FAREWELL ADDRESS TO THE UNITED STATES SENATE
BY HENRY CLAY
From 1806, the period of my entrance upon this noble theater, with
short intervals, to the present time, I have been engaged in the public
councils, at home or abroad. Of the services rendered during that long
and arduous period of my life it does not become me to speak; history,
if she deign to notice me, and posterity, if the recollection of my
humble actions shall be transmitted to posterity, are the best, the
truest, and the most impartial judges.
I have not escaped the fate of other public men, nor failed to incur
censure and detraction of the bitterest, most unrelenting, and most
malignant character. But I have not meanwhile been unsustained.

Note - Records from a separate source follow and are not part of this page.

Lemma opcodes_len l os : opcodes l os -> len os <= len l.
Proof.
  induction 1 as [|o op l os Ho Hos IH|k l Ho]; [done| |apply len_nonneg].
  rewrite len_cons, len_app.
  destruct (read_op_ok (E:=Empty_set) (op ++ l) 0) as (r & Hr & Hk);
    [pose proof (read_op_nonempty _ _ Ho); lia|].
  rewrite Ho in Hr. injection Hr as <-. destruct Hk as (_ & Hk & _). lia.
Qed.

(** ** The loops read the opcodes *)

Lemma next_op_at {E} pre l o k ops : read_op (E:=Empty_set) l 0 = Ok (ReadOp o k) ->
  0 <= ops <= len pre -> len (pre ++ l) <= u32_max ->
  exists push, Reader.next_op (E:=E) (Reader.mkReader (pre ++ l) (len pre) ops) =
    Ok (Some (inl (mkOp o push (len pre + k))), Reader.mkReader (pre ++ l) (len pre + k) (ops + 1)).
Proof.
  intros Ho Hops Hu. pose proof (read_op_nonempty _ _ Ho) as Hl. pose proof (len_nonneg pre).
  unfold Reader.next_op. cbn [Reader.script Reader.position Reader.ops_read].
  rewrite len_app in Hu. rewrite (proj2 (Z.leb_gt _ _)) by (rewrite len_app; lia).
  rewrite (read_op_at pre l _ Ho Hl). run. cbn [shift_read].
  destruct (read_op_ok (E:=E) (pre ++ l) (len pre)) as (r & Hr & Hspec); [rewrite len_app; lia|].
  rewrite (read_op_at pre l _ Ho Hl) in Hr. injection Hr as <-. destruct Hspec as (_ & Hk & Hb & Hp).
  rewrite len_app in Hk |- *.
  rewrite (proj2 (Z.ltb_lt _ _)), (proj2 (Z.leb_le _ _)) by lia. run. rewrite u32_ok by lia. run.
  destruct (Opcode.is_push o); [|run; eauto].
  destruct (push_data_ok (E:=E) (pre ++ l) (len pre) (len pre + k) o) as (d & Hd & _);
    [lia|done|specialize (Hp eq_refl); rewrite len_app; lia|].
  cbn [Reader.script]. rewrite Hd. run. eauto.
Qed.

Lemma next_op_truncated {E} pre l k ops : read_op (E:=Empty_set) l 0 = Ok (Truncated k) ->
  Reader.next_op (E:=E) (Reader.mkReader (pre ++ l) (len pre) ops) =
    Ok (Some (inr ScriptError.BadOpcode), Reader.mkReader (pre ++ l) (len pre + k) ops).
Proof.
  intros Ho. pose proof (read_op_nonempty _ _ Ho) as Hl.
  unfold Reader.next_op. cbn [Reader.script Reader.position Reader.ops_read].
  rewrite (proj2 (Z.leb_gt _ _)) by (rewrite len_app; lia).
  by rewrite (read_op_at pre l _ Ho Hl).
Qed.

Everywhere throughout the extent of this great continent I have had
cordial, warmhearted, faithful, and devoted friends, who have known me,
loved me, and appreciated my motives.
In the course of a long and arduous public service, especially during
the last eleven years in which I have held a seat in the Senate, from
the same ardor and enthusiasm of character, I have no doubt, in the
heat of debate, and in an honest endeavor to maintain my opinions
against adverse opinions alike honestly entertained, as to the best
course to be adopted for the public welfare, I may have often
inadvertently and unintentionally, in moments of excited debate, made
use of language that has been offensive, and susceptible of injurious
interpretation towards my brother Senators. If there be any here who
retain wounded feelings of injury or dissatisfaction produced on such
occasions, I beg to assure them that I now offer the most ample apology
for any departure on my part from the established rules of
parliamentary decorum and courtesy. On the other hand, I assure
Senators, one and all, without exception and without reserve, that I
retire from this chamber without carrying with me a single feeling of
resentment or dissatisfaction toward the Senate or any one of its
members.
In retiring, as I am about to do, forever, from the Senate, suffer me
to express my heartfelt wishes that all the great and patriotic objects
of the wise framers of our Constitution may be fulfilled; that the high
destiny designed for it may be fully answered; and that its
deliberations, now and hereafter, may eventuate in securing the
prosperity of our beloved country, in maintaining its rights and honor
abroad, and upholding its interests at home. I retire, I know, at a
period of infinite distress and embarrassment. I wish I could take my
leave of you under more favorable auspices; but, without meaning at
this time to say whether on any or on whom reproaches for the sad
condition of the country should fall, I appeal to the Senate and to the
world to bear testimony to my earnest and continued exertions to avert
it, and to the truth that no blame can justly attach to me.
May the most precious blessings of heaven rest upon the whole Senate
and each member of it, and may the labors of every one redound to the
benefit of the nation and the advancement of his own fame and renown.
And when you shall retire to the bosom of your constituents, may you
receive that most cheering and gratifying of all human rewards--their
cordial greeting of "Well done, good and faithful servant."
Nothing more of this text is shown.